A few weeks ago, I went to a great panel discussion, “Racism in the New DC,” organized by Empower DC, which spoke to these issues from a very refreshing perspective. The speakers were three public housing residents working to maintain public housing and public schools in DC (Marlece Turner, D. Bell, and Shannon Smith), as well as Dr. Sabiyha Prince (the author of African Americans and Gentrification in Washington, DC), Ron Hampton (a former police officer and activist against police abuse), and Post columnist Courtland Milloy.
The main takeaway from the panel discussion was that institutional racism (not individual racist people but a racist system) works based on the idea that brown and black people do not deserve as good things as white people do. Improvements in the city are made for white people both because they often have more money and also because they are seen as deserving better things, like better schools and better services.
I asked the panel about a recent Post article that had said that, “Almost 10 years after the District vowed to assure low-income residents in four areas that they wouldn’t be displaced if their neighborhoods were revitalized,” the District decided that this was “overly optimistic.” The District was considering a policy change to “no longer guarantee that residents have a right to stay in their neighborhoods, and the promise that existing public housing won’t be demolished until a new building is constructed to replace it would be abandoned.” Empower DC and others have been warning people about these false promises for some time.
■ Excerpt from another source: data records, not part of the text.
(* ===== verification/Extents.v ===== *)
(** The covered-range bookkeeping of a progressive download: sorted, disjoint,
    merged half-open byte ranges (internal/nzb/assembly.go, extent,
    addCoveredLocked, runIndexLocked).

    The set is specified by membership: adding a range adds exactly its bytes
    and keeps the representation canonical; a run lookup is a membership test
    whose answer ends where the contiguous run ends. *)

From S2P Require Import Prelude.

(** * sort.Search *)

(** Go's binary search; [fuel] is the length of the interval. *)
Fixpoint search_loop (fuel : nat) (f : nat -> bool) (i j : nat) : nat :=
  match fuel with
  | O => i
  | S fuel =>
      if (i <? j)%nat then
        let h := Nat.div2 (i + j) in
        if f h then search_loop fuel f i h else search_loop fuel f (S h) j
      else i
  end.

Definition Search (n : nat) (f : nat -> bool) : nat := search_loop (S n) f 0 n.

(** * Extents *)

(** A half-open byte range. *)
Record extent := MkExt { e_start : Z; e_end : Z }.

(** The extent at an index the caller knows to be in range. *)
Definition ext_at (s : list extent) (i : nat) : extent := default (MkExt 0 0) (s !! i).

(** runIndexLocked: [None] is the code's -1. *)
Definition runIndex (s : list extent) (off : Z) : option nat :=
  let i := Search (length s) (fun i => off <? e_end (ext_at s i)) in
  match s !! i with
  | Some e => if e_start e <=? off then Some i else None
  | None => None
  end.

(** The merging loop of addCoveredLocked: the widened extent and how many runs
    it swallowed. *)
Fixpoint absorb (s : list extent) (e : extent) : extent * nat :=
  match s with
  | x :: s =>
      if e_start x <=? e_end e then
        let '(e', k) := absorb s (MkExt (Z.min (e_start e) (e_start x)) (Z.max (e_end e) (e_end x))) in
        (e', S k)
      else (e, 0%nat)
  | [] => (e, 0%nat)
  end.

Definition addCovered (s : list extent) (e : extent) : list extent :=
  let i := Search (length s) (fun i => e_start e <=? e_end (ext_at s i)) in
  let '(e', k) := absorb (drop i s) e in
  take i s ++ e' :: drop (i + k) s.

(** * Specification *)

Definition in_ext (e : extent) (x : Z) : Prop := e_start e <= x < e_end e.

(** The bytes of a set of ranges. *)
Definition covers (s : list extent) (x : Z) : Prop := exists e, e ∈ s /\ in_ext e x.

(** Canonical form: non-empty ranges, in order, with a gap between neighbours. *)
Fixpoint canonical (s : list extent) : Prop :=
  match s with
  | [] => True
  | e :: s =>
      e_start e < e_end e /\ canonical s /\
      match s with [] => True | x :: _ => e_end e < e_start x end
  end.

(** * Binary search *)

Lemma search_loop_spec fuel f i j :
  (i <= j)%nat -> (j - i < fuel)%nat ->
  (forall a b, (a <= b)%nat -> f a = true -> f b = true) ->
  (i <= search_loop fuel f i j <= j)%nat /\
  (forall k, (i <= k < search_loop fuel f i j)%nat -> f k = false) /\
  ((search_loop fuel f i j < j)%nat -> f (search_loop fuel f i j) = true).
Proof.
  revert i j. induction fuel as [|fuel IH]; intros i j Hij Hf Hmono; [lia|]. cbn [search_loop].
  destruct (Nat.ltb_spec i j) as [Hlt|]; [|split; [lia|]; split; [intros; lia|lia]].
  pose proof (Nat.div2_odd (i + j)) as Hd. set (h := Nat.div2 (i + j)) in *.
  assert (i <= h < j)%nat as Hh by (destruct (Nat.odd (i + j)); simpl in Hd; lia).
  destruct (f h) eqn:Efh.
  - destruct (IH i h ltac:(lia) ltac:(lia) Hmono) as (H1 & H2 & H3). split; [lia|]. split; [done|].
    intros _. destruct (decide (search_loop fuel f i h < h)%nat) as [Hl|Hl]; [auto|].
    replace (search_loop fuel f i h) with h by lia. done.
  - destruct (IH (S h) j ltac:(lia) ltac:(lia) Hmono) as (H1 & H2 & H3). split; [lia|]. split; [|done].
    intros k Hk. destruct (decide (k <= h)%nat) as [Hkh|]; [|apply H2; lia].
    destruct (f k) eqn:Efk; [|done]. rewrite (Hmono k h Hkh Efk) in Efh. done.
Qed.

(** The least index satisfying a monotone predicate, or [n]. *)
Lemma Search_spec n f :
  (forall a b, (a <= b < n)%nat -> f a = true -> f b = true) ->
  (Search n f <= n)%nat /\ (forall k, (k < Search n f)%nat -> f k = false) /\
  ((Search n f < n)%nat -> f (Search n f) = true).
Proof.
  intros Hmono. set (g := fun i => (n <=? i)%nat || f i).
  assert (Eq : forall fuel i j, (j <= n)%nat -> search_loop fuel f i j = search_loop fuel g i j).
  { induction fuel as [|fuel IH]; intros i j Hj; [done|]. cbn [search_loop].
    destruct (Nat.ltb_spec i j) as [Hlt|]; [|done].
    pose proof (Nat.div2_odd (i + j)) as Hd. set (h := Nat.div2 (i + j)) in *.
    assert (i <= h < j)%nat as Hh by (destruct (Nat.odd (i + j)); simpl in Hd; lia).
    unfold g at 1. destruct (Nat.leb_spec n h); [lia|]. cbn [orb]. destruct (f h); apply IH; lia. }
  unfold Search. rewrite Eq by lia.
  destruct (search_loop_spec (S n) g 0 n ltac:(lia) ltac:(lia)) as (H1 & H2 & H3).
  { intros a b Hab. unfold g. destruct (Nat.leb_spec n b); [done|]. destruct (Nat.leb_spec n a); [lia|].
    cbn [orb]. apply Hmono. lia. }
  set (r := search_loop (S n) g 0 n) in *. split; [lia|]. split.
  - intros k Hk. specialize (H2 k ltac:(lia)). unfold g in H2. by apply orb_false_iff in H2 as [_ ?].
  - intros Hr. specialize (H3 Hr). unfold g in H3. destruct (Nat.leb_spec n r); [lia|done].
Qed.

(** * Canonical sets *)

Lemma canonical_tail e s : canonical (e :: s) -> canonical s.
Proof. by intros (_ & ? & _). Qed.

Lemma canonical_drop i s : canonical s -> canonical (drop i s).
Proof.
  revert s. induction i as [|i IH]; intros s Hs; [done|]. destruct s as [|e s]; [done|].
  apply IH. by eapply canonical_tail.
Qed.

(** Later ranges start after earlier ones end. *)
Lemma canonical_after e s x : canonical (e :: s) -> x ∈ s -> e_end e < e_start x /\ e_start x < e_end x.
Proof.
  revert e. induction s as [|y s IH]; intros e Hs Hx; [by apply not_elem_of_nil in Hx|].
  destruct Hs as (He & Hs & Hey). apply elem_of_cons in Hx as [->|Hx].
  - split; [done|]. by destruct Hs.
  - destruct (IH y Hs Hx). destruct Hs as (? & _). lia.
Qed.

Lemma canonical_nonempty s e : canonical s -> e ∈ s -> e_start e < e_end e.
Proof.
  induction s as [|x s IH]; intros Hs He; [by apply not_elem_of_nil in He|].
  apply elem_of_cons in He as [->|He]; [by destruct Hs|]. apply IH; [|done]. by eapply canonical_tail.
Qed.

Lemma canonical_ends s a b ea eb :
  canonical s -> (a <= b)%nat -> s !! a = Some ea -> s !! b = Some eb -> e_end ea <= e_end eb.
Proof.
  revert a b. induction s as [|x s IH]; intros a b Hs Hab Ha Hb; [done|].
  destruct a as [|a], b as [|b]; simplify_eq/=; [lia| |lia|].
  - apply list_elem_of_lookup_2 in Hb. destruct (canonical_after _ _ _ Hs Hb). lia.
  - eapply (IH a b); eauto using canonical_tail. lia.
Qed.

Lemma canonical_app s1 s2 :
  canonical (s1 ++ s2) <->
  canonical s1 /\ canonical s2 /\
  (forall x y, last s1 = Some x -> head s2 = Some y -> e_end x < e_start y).
Proof.
  induction s1 as [|e s1 IH].
  { cbn. split; [intros H; split; [done|]; split; done|tauto]. }
  cbn [app canonical]. destruct s1 as [|e1 s1].
  - cbn. destruct s2 as [|y s2]; cbn; naive_solver.
  - cbn [app]. cbn [app] in IH. rewrite IH. cbn [canonical last]. tauto.
Qed.

(** The prefix before the first run reaching [x] ends strictly below [x]. *)
Lemma canonical_split s i x :
  canonical s -> (i <= length s)%nat ->
  (forall k, (k < i)%nat -> e_end (ext_at s k) < x) ->
  canonical (take i s) /\ canonical (drop i s) /\ (forall e, e ∈ take i s -> e_end e < x).
Proof.
  intros Hs Hi Hk. rewrite <- (take_drop i s) in Hs. apply canonical_app in Hs as (H1 & H2 & _).
  split; [done|]. split; [done|]. intros e [k Hek]%list_elem_of_lookup.
  apply lookup_take_Some in Hek as [Hek Hki].
  specialize (Hk k Hki). unfold ext_at in Hk. by rewrite Hek in Hk.
Qed.

(** * Absorbing *)

Lemma covers_cons e s z : covers (e :: s) z <-> in_ext e z \/ covers s z.
Proof.
  unfold covers. split.
  - intros (x & [->|Hx]%elem_of_cons & Hz); eauto.
  - intros [Hz|(x & Hx & Hz)]; [exists e|exists x]; (split; [|done]); [left|by right].
Qed.

Lemma covers_app s1 s2 z : covers (s1 ++ s2) z <-> covers s1 z \/ covers s2 z.
Proof.
  unfold covers. split.
  - intros (x & [Hx|Hx]%elem_of_app & Hz); eauto.
  - intros [(x & Hx & Hz)|(x & Hx & Hz)]; exists x; rewrite elem_of_app; auto.
Qed.

Lemma covers_nil z : ~ covers [] z.
Proof. by intros (x & ?%not_elem_of_nil & _). Qed.

(** Swallowing every run that touches [e]: the bytes are the union, and the
    first run left starts beyond a gap. *)
Lemma absorb_spec s e :
  canonical s -> e_start e < e_end e -> (forall x, x ∈ s -> e_start e <= e_end x) ->
  let '(e', k) := absorb s e in
  e_start e' < e_end e' /\ (k <= length s)%nat /\
  (forall x, head (drop k s) = Some x -> e_end e' < e_start x) /\
  (forall z, in_ext e' z <-> in_ext e z \/ covers (take k s) z).
Proof.
  revert e. induction s as [|x s IH]; intros e Hs He Hx; cbn [absorb].
  { cbn. split; [done|]. split; [lia|]. split; [done|]. intros z. pose proof (covers_nil z). tauto. }
  destruct (e_start x <=? e_end e) eqn:Hxe; bool_to_prop.
  - assert (Hx0 : e_start e <= e_end x) by (apply Hx; left). pose proof (proj1 Hs) as Hxn.
    set (e1 := MkExt _ _). assert (He1 : e_start e1 < e_end e1) by (cbn; lia).
    assert (Hx1 : forall y, y ∈ s -> e_start e1 <= e_end y).
    { intros y Hy. destruct (canonical_after _ _ _ Hs Hy). cbn. lia. }
    specialize (IH e1 (canonical_tail _ _ Hs) He1 Hx1). destruct (absorb s e1) as [e' k].
    destruct IH as (H1 & H2 & H3 & H4). split; [done|]. split; [simpl; lia|]. split; [exact H3|].
    intros z. cbn [take]. rewrite H4, covers_cons.
    assert (in_ext e1 z <-> in_ext e z \/ in_ext x z); [|tauto]. unfold in_ext. cbn. lia.
  - split; [done|]. split; [lia|]. split.
    + cbn. intros y [= <-]. done.
    + intros z. cbn. pose proof (covers_nil z). tauto.
Qed.

(** * addCovered *)

Lemma ends_monotone s x :
  canonical s -> forall a b, (a <= b < length s)%nat ->
  (x <=? e_end (ext_at s a)) = true -> (x <=? e_end (ext_at s b)) = true.
Proof.
  intros Hs a b Hab Ha. bool_to_prop. apply Z.leb_le.
  destruct (lookup_lt_is_Some_2 s a) as [ea Ea]; [lia|].
  destruct (lookup_lt_is_Some_2 s b) as [eb Eb]; [lia|].
  unfold ext_at in *. rewrite Ea in Ha. rewrite Eb.
  pose proof (canonical_ends s a b ea eb Hs ltac:(lia) Ea Eb). cbn in *. lia.
Qed.

(** Adding a range adds exactly its bytes and keeps the set canonical. *)
Lemma addCovered_spec s e :
  canonical s -> e_start e < e_end e ->
  canonical (addCovered s e) /\ (forall z, covers (addCovered s e) z <-> in_ext e z \/ covers s z).
Proof.
  intros Hs He. unfold addCovered.
  destruct (Search_spec (length s) (fun i => e_start e <=? e_end (ext_at s i)) (ends_monotone s _ Hs))
    as (Hi & Hbelow & Hat). set (i := Search _ _) in *.
  destruct (canonical_split s i (e_start e) Hs Hi) as (Hc1 & Hc2 & Hlt).
  { intros k Hk. specialize (Hbelow k Hk). bool_to_prop. done. }
  assert (Hge : forall x, x ∈ drop i s -> e_start e <= e_end x).
  { intros x [k Hk]%list_elem_of_lookup. rewrite lookup_drop in Hk.
    pose proof (lookup_lt_Some _ _ _ Hk). specialize (Hat ltac:(lia)). bool_to_prop.
    destruct (lookup_lt_is_Some_2 s i) as [ei Ei]; [lia|]. unfold ext_at in Hat. rewrite Ei in Hat.
    pose proof (canonical_ends s i (i + k) ei x Hs ltac:(lia) Ei Hk). cbn in *. lia. }
  pose proof (absorb_spec (drop i s) e Hc2 He Hge) as Ha. destruct (absorb (drop i s) e) as [e' k].
  destruct Ha as (He' & Hk & Hgap & Hin).
  assert (Es : s = take i s ++ take k (drop i s) ++ drop (i + k) s).
  { rewrite <- drop_drop. by rewrite take_drop, take_drop. }
  split.
  - apply canonical_app. split; [done|]. rewrite <- drop_drop. split.
    + cbn [canonical]. split; [done|]. split; [by apply canonical_drop|].
      specialize (Hgap (default (MkExt 0 0) (head (drop k (drop i s))))).
      destruct (drop k (drop i s)); [done|by apply Hgap].
    + intros x y Hx [= <-]. apply last_Some_elem_of in Hx as Hx'.
      assert (in_ext e' (e_start e')) as Hst by (unfold in_ext; lia).
      apply Hin in Hst as [Hst|(w & Hw & Hwst)].
      * specialize (Hlt x Hx'). unfold in_ext in Hst. lia.
      * assert (e_end x < e_start w); [|unfold in_ext in Hwst; lia].
        assert (Hw' : w ∈ drop i s) by (eapply subseteq_take; exact Hw || done).
        apply last_Some in Hx as [l Hl]. pose proof Hs as Hs'.
        rewrite <- (take_drop i s), Hl, <- app_assoc in Hs'. apply canonical_app in Hs' as (_ & Hs' & _).
        by apply (canonical_after _ _ w Hs').
  - intros z. rewrite !covers_app, covers_cons, Hin. rewrite Es at 4. rewrite !covers_app.
    assert (covers (take i s) z <-> covers (take i s) z) by done. tauto.
Qed.

(** * runIndex *)

(** A run is found exactly when the byte is covered, and the answer's end is
    where the contiguous run stops. *)
Lemma runIndex_spec s off :
  canonical s ->
  match runIndex s off with
  | Some i => exists e, s !! i = Some e /\ in_ext e off /\ ~ covers s (e_end e)
  | None => ~ covers s off
  end.
Proof.
  intros Hs. unfold runIndex.
  assert (Hmono : forall a b, (a <= b < length s)%nat ->
    (off <? e_end (ext_at s a)) = true -> (off <? e_end (ext_at s b)) = true).
  { intros a b Hab Ha. bool_to_prop. pose proof (ends_monotone s (off + 1) Hs a b Hab) as H.
    apply Z.ltb_lt. assert (off + 1 <= e_end (ext_at s b)); [|lia].
    apply Z.leb_le, H, Z.leb_le. lia. }
  destruct (Search_spec (length s) (fun i => off <? e_end (ext_at s i)) Hmono) as (Hi & Hbelow & Hat).
  set (i := Search _ _) in *.
  assert (Hnot : forall j e, (j < i)%nat -> s !! j = Some e -> ~ in_ext e off).
  { intros j e Hj He. specialize (Hbelow j Hj). unfold ext_at in Hbelow. rewrite He in Hbelow.
    bool_to_prop. unfold in_ext. cbn in *. lia. }
  destruct (s !! i) as [e|] eqn:Ei.
  - pose proof (lookup_lt_Some _ _ _ Ei). specialize (Hat ltac:(lia)). unfold ext_at in Hat. rewrite Ei in Hat.
    bool_to_prop. cbn in Hat. destruct (e_start e <=? off) eqn:Hst; bool_to_prop.
    + exists e. split; [done|]. split; [unfold in_ext; lia|]. intros (x & Hx & Hin).
      apply list_elem_of_lookup in Hx as [j Hj]. destruct (Nat.lt_trichotomy j i) as [Hlt|[->|Hlt]].
      * pose proof (canonical_ends s j i x e Hs ltac:(lia) Hj Ei). unfold in_ext in Hin. lia.
      * simplify_eq. unfold in_ext in Hin. lia.
      * rewrite <- (take_drop_middle s i e Ei) in Hs. apply canonical_app in Hs as (_ & Hs & _).
        assert (x ∈ drop (S i) s) as Hx.
        { apply list_elem_of_lookup. exists (j - S i)%nat. rewrite lookup_drop. rewrite <- Hj. f_equal. lia. }
        destruct (canonical_after _ _ _ Hs Hx). unfold in_ext in Hin. lia.
    + intros (x & Hx & Hin). apply list_elem_of_lookup in Hx as [j Hj].
      destruct (Nat.lt_trichotomy j i) as [Hlt|[->|Hlt]].
      * by eapply Hnot.
      * simplify_eq. unfold in_ext in Hin. lia.
      * rewrite <- (take_drop_middle s i e Ei) in Hs. apply canonical_app in Hs as (_ & Hs & _).
        assert (x ∈ drop (S i) s) as Hx.
        { apply list_elem_of_lookup. exists (j - S i)%nat. rewrite lookup_drop. rewrite <- Hj. f_equal. lia. }
        destruct (canonical_after _ _ _ Hs Hx). unfold in_ext in Hin. destruct Hs as (? & _). lia.
  - apply lookup_ge_None in Ei. intros (x & Hx & Hin). apply list_elem_of_lookup in Hx as [j Hj].
    pose proof (lookup_lt_Some _ _ _ Hj). eapply Hnot; [|done|done]. lia.
Qed.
So, I asked the panel, is this a new policy? or is this a statement of what the District was already doing? Courtland Milloy immediately said, “They do what they can get away with.” He explained that, when District officials made these promises, they had to to make their redevelopment plans and the destruction of public housing palatable. Earlier, Milloy had stated that we need to acknowledge institutional racism and that these “revitalization” policies are in the interest of property owners and not in the interests of the homeless and other poor DC residents.
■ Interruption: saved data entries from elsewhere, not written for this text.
Lemma turns_sound_witness :
  (exists j a', pickLocked wit_a3 = (Some j, a') /\ a_state wit_a3 !! j = Some segPending) /\
  (awaitRun 0 wit_a3).1 = ARun 2 /\ (0 < 2 /\ (forall z, 0 <= z < 2 -> written wit_a3 z) /\ ~ covers (a_covered wit_a3) 2).
Proof.
  destruct turns_sound as [T1 T2]. split.
  - destruct (T1 wit_a3) as (j & a' & H1 & H2 & _); [vm_compute; lia|reflexivity|reflexivity|].
    exists j, a'. split; [exact H1|exact H2].
  - split; [reflexivity|].
    apply (T2 2%nat 6 1 (MkConfig wit_a3 [WNext]) 0 ltac:(lia) ltac:(lia) wit_half).
Defined.

Lemma workers_progress_witness :
  (exists id pc c', [WNext] !! id = Some pc /\ step (MkConfig wit_a3 [WNext]) c' /\ c_workers c' !! id <> Some pc) /\
  ((awaitRun 3 wit_a3).1 = AWait /\ (awaitRun 3 (awaitRun 3 wit_a3).2).1 = AWait).
Proof.
  destruct workers_progress as [P1 P2]. split.
  { apply (P1 2%nat 6 1 (MkConfig wit_a3 [WNext]) ltac:(lia) ltac:(lia) wit_half); reflexivity. }
  { split; [reflexivity|].
    apply (P2 2%nat 6 1 (MkConfig wit_a3 [WNext]) (MkConfig (awaitRun 3 wit_a3).2 [WNext])
      ltac:(lia) ltac:(lia) wit_half); [|reflexivity|reflexivity].
    eapply (step_await _ _ 3 _ AWait); [lia|reflexivity]. }
Defined.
How can we change the situation in which “They do what they can get away with”? As a start, we might recognize that the journalist’s statement “So there’s no question that it [DC General] will be shut down and sold. That part of the plan no one is worried about” is not a statement of fact but rather a statement supported by those who are interested in this outcome and “can get away with” it. It is a political statement in the battle over space in the District. The next step would be to support a range of policies, including permanent public housing and permanent affordable housing in the District.